Der Krähenturm - Kerstin Pflieger





Der Krähenturm - Kerstin Pflieger





Taschenbuch: 480 Seiten
Verlag: Goldmann Verlag (19. Dezember 2011)
Sprache: Deutsch
ISBN-10: 3442476798
ISBN-13: 978-3442476794
Preis: 12,00 €



Beschreibung:
1771
Icherios Ceihn, der junge Gelehrte kann sein Glück kaum fassen, als er nach Heidelberg gehen und dort endlich sein Medizinstudium beginnen soll.
Im Gegenzug soll er sich für Anselm von Freyberg, den Chronisten der Karlsruher Kanzelei des Ordo Occulto , ein bisschen im Magistratum umsehen und Bericht erstatten. Worum es geht und wonach Icherios wirklich Ausschau halten soll, weiß er allerdings nicht. 
Wichtig für ihn ist, dass er dort auch nach dem Mörder seines Freundes Vallentin suchen kann, an dessen Tod er sich immer noch für schuldig hält, denn kurz vor seiner Abreise nach Heidelberg findet er wichtige Dokumente, die sein Freund ihm hinterlassen hat. 
Auch will er dort nach einer Möglichkeit suchen, wie er seine Verwandlung in einen Strigoi, die durch einen Vampirbiss hervorgerufen wurde, wieder rückgängig machen kann. 
Was ihn jedoch alles in Heidelberg erwartet hätte er niemals für möglich gehalten.
Meine Meinung:
Icherios zieht auch in diesem Buch wieder alles Magische, an das er trotz seines Aufenthalt in Dornfelde, immer noch nicht so richtig glauben kann, an.
Er wird konfrontiert mit Hexen, Nixen, Schattenwesen, Vampiren und Dozenten, die langweiligen, überholten Lernstoff vermitteln wollen. 
Er verbringt eine schreckliche Andreasnacht, gewinnt neue Freunde und verliert auch einige. Er weiß nicht, wem er noch trauen kann und was hinter all diesen verwirrenden Machenschaften steckt, denen er immer wieder ausgesetzt wird. Mit jedem Schritt, den er vorwärts kommt, wird er postwendend einen zurückgeworfen. 
Als Leser leidet man mit ihm, will ihn anschubsen oder auch stoppen, wenn er sich wiedermal zu tief in Dinge wagt, die nicht gut für ihn ausgehen können.
Kerstin Pflieger schreibt wirklich spannend, beschreibt schön aber nicht zu ausschweifend, sodass dem Leser auch genügend Raum für eigene Fantasien bleibt.

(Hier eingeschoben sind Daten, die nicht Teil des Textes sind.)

(** Tool results at the head stay there. *)
Lemma drop_talk_tools k ts r : Forall (fun m => is_tool m = true) ts -> exists r', drop_talk k (ts ++ r) = ts ++ r'.
Proof.
  intros Ht. revert r. induction k as [|k IH]; intros r; [by exists r|]. cbn [drop_talk]. rewrite first_talk_tools by done.
  destruct (first_talk r) as [j|]; cbn; [|by exists r]. rewrite delete_tools. apply IH.
Qed.

Lemma drop_talk_past pre k r :
  Forall (fun m => is_tool m = false) pre -> (length pre <= k)%nat -> drop_talk k (pre ++ r) = drop_talk (k - length pre) r.
Proof.
  intros Hp. revert k. induction Hp as [|m pre Hm _ IH]; intros k Hk; cbn [length app] in *; [by rewrite Nat.sub_0_r|].
  destruct k as [|k]; [lia|]. cbn [drop_talk first_talk]. rewrite Hm. cbn. apply IH. lia.
Qed.

(** ** Properties *)

(** A last message that is a tool's and does not fit alone: the scan leaves the
    array. *)
Lemma trim_leaves_array (w max : Z) (prompt : option cstr) (conv : ConversationHistory) t :
  sized conv -> Z.of_nat (length conv) < 2 ^ 64 ->
  last conv = Some t -> is_tool t = true -> max < estimate_opt prompt (token_config_init w) + message_tokens (token_config_init w) t ->
  trim_conversation_for_tokens conv (token_config_init w) max prompt = None.
Proof.
  intros Hs Hl Ht1 Ht2 Ht3. unfold trim_conversation_for_tokens. set (sys := estimate_opt prompt (token_config_init w)) in *.
  set (cfg := token_config_init w) in *.
  destruct (trim_loop_exact cfg max (length conv) conv (sys + history_tokens cfg conv) 0 sys eq_refl Hl eq_refl)
    as (k & l' & Ha & Hk & Hb & Ht).
  pose proof (after_last k conv l' Ha Hl) as Hlast. pose proof (after_sublist k conv l' Ha) as Hsub.
  destruct (trim_loop _ _ _ _ _ _) as [[c n]|]; [exfalso|done]. destruct Ht as (-> & _ & Ht). destruct l' as [|y l'].
  - destruct (after_nil k conv Ha Hl) as (x & Hx & Hxt); [by intros ->|]. congruence.
  - destruct Ht as [Ht|]; [|done]. rewrite <- Hlast in Ht1 by done.
    assert (sized (y :: l')) as Hs' by (by apply (sized_sublist _ conv)).
    pose proof (last_tokens w _ t Hs' Ht1) as Hle. fold cfg in Hle. lia.
Qed.
Definition percent_g (z : Z) : cstr :=
  let sign := if (z <? 0)%Z then ["-"] else [] in
  let n := Z.abs z in
  let ds := digits 400 (Z.to_N n) [] in
  if (length ds <=? 6)%nat then sign ++ ds
  else
    let unit := (10 ^ (Z.of_nat (length ds) - 6))%Z in
    let quotient := (n / unit)%Z in
    let rest := (n mod unit)%Z in
    let up := (unit <? 2 * rest)%Z || ((unit =? 2 * rest)%Z && Z.odd quotient) in
    let rounded := (if up then quotient + 1 else quotient)%Z in
    let exponent := (Z.of_nat (length ds) - 1 + if (rounded =? 10 ^ 6)%Z then 1 else 0)%Z in
    let ds := digits 7 (Z.to_N (if (rounded =? 10 ^ 6)%Z then 10 ^ 5 else rounded)) [] in
    sign ++ take 1 ds ++ match strip_zeros (drop 1 ds) with [] => [] | f => "." :: f end
    ++ cs "e+" ++ (if (exponent <? 10)%Z then ["0"] else []) ++ digits 4 (Z.to_N exponent) [].

(** The text of a member; the buffer of a number holds it. *)
Definition field_text (v : cJSON) : cstr :=
  match v with
  | JString s => s
  | JNumber z => percent_g z
  | JBool true => cs "true"
  | JBool false => cs "false"
  | _ => cs "..."
  end.

(** The loop over the members with a name, into [arg_summary[512]]. *)
Fixpoint arg_summary (buffer : cstr) (first : bool) (fields : list (option cstr * cJSON)) : cstr :=
  match fields with
  | [] => buffer
  | (None, _) :: fields' => arg_summary buffer first fields'
  | (Some key, v) :: fields' =>
      let text := (if first then [] else cs ", ") ++ key ++ "=" :: JQ :: field_text v ++ [JQ] in
      let room := (512 - length buffer)%nat in
      if (room <=? length text)%nat then buffer ++ take (room - 1) text
      else arg_summary (buffer ++ text) false fields'
  end.

Definition call_summary (first : bool) (fn : cJSON) : cstr :=
  let name_str := default (cs "unknown") (string_item (Some fn) "name") in
  let args_str := default (cs "{}") (string_item (Some fn) "arguments") in
  let arg_text := match cJSON_Parse args_str with Some args_obj => arg_summary [] true (children args_obj) | None => [] end in
  (if first then [] else [NL]) ++ cs "Calling " ++ name_str ++ cs "(" ++ arg_text ++ cs ")".

Fixpoint call_summaries (first : bool) (tool_calls : list cJSON) : cstr :=
  match tool_calls with
  | [] => []
  | tc :: tool_calls' =>
      match item (Some tc) "function" with
      | None => []
      | Some fn => call_summary first fn
      end ++ call_summaries false tool_calls'
  end.

Definition summarize_tool_calls (raw_json : cstr) : option cstr :=
  root ← cJSON_Parse raw_json;
  tool_calls ← cJSON_IsArray (item (Some root) "tool_calls");
  match call_summaries true tool_calls with [] => None | summary => Some summary end.

Definition tool_as_system (name content : cstr) : cstr := cs "[Tool " ++ name ++ cs " result]:" ++ NL :: content.

(** The JSON of a message for servers of the OpenAI family. *)
Definition openai_message_json (message : ConversationMessage) : option cstr :=
  if is_tool message then
    build_simple_message_json (cs "system")
      (tool_as_system (default (cs "unknown") (cv_tool_name message)) (cv_content message))
  else if is_assistant message && contains (cv_content message) (quoted "tool_calls") then
    match summarize_tool_calls (cv_content message) ≫= build_simple_message_json (cs "assistant") with
    | Some json => Some json
    | None => build_simple_message_json (cs "assistant") (cv_content message)
    end
  else build_simple_message_json (cv_role message) (cv_content message).

(** The content array inside a raw response of Anthropic. *)
Definition raw_content_array (content : cstr) : option cstr :=
  content_start ← strstr content (quoted "content" ++ cs ":");
  array_start ← strchr content_start "[";
  array_end ← strrchr content "]";
  if (length array_end <? length array_start)%nat then Some (take (length array_start - length array_end + 1) array_start)
  else None.

Definition anthropic_message_json (message : ConversationMessage) : option cstr :=
  if is_tool message then
    cJSON_PrintUnformatted (JObject
      [(cs "role", JString (cs "user"));
       (cs "content", JArray [JObject
          ([(cs "type", JString (cs "tool_result")); (cs "content", JString (cv_content message))]
           ++ match cv_tool_call_id message with Some id => [(cs "tool_use_id", JString id)] | None => [] end)])])
  else if is_assistant message && contains (cv_content message) (quoted "tool_use") then
    match raw_content_array (cv_content message) with
    | Some array => Some (cs "{" ++ quoted "role" ++ cs ": " ++ quoted "assistant" ++ cs ", " ++ quoted "content" ++ cs ": "
                          ++ array ++ cs "}")
    | None => build_simple_message_json (cv_role message) (cv_content message)
    end
  else build_simple_message_json (cv_role message) (cv_content message).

Das gefällt mir sehr gut.
Neue Charaktere werden sachte aber ausreichend eingeführt. So ist es dann auch kein Problem sie zu verstehen, und man kann deren Belange gut folgen.
Über den ein oder anderen würde ich in einem eventuellen Nachfolger gerne noch mehr erfahren, aber für diese Geschichte haben sie alle ihr Bestes gegeben :-)
Fazit:
Eine spannende, temporeiche Geschichte, der man sicher auch gut folgen kann, ohne den Vorgänger zu kennen. Was allerdings nicht bedeuten soll, dass man „Die Alchemie der Unsterblichkeit“ nicht lesen sollte. Man sollte :-)
Ein würdiger Nachfolger von „Die Alchemie der Unsterblichkeit“.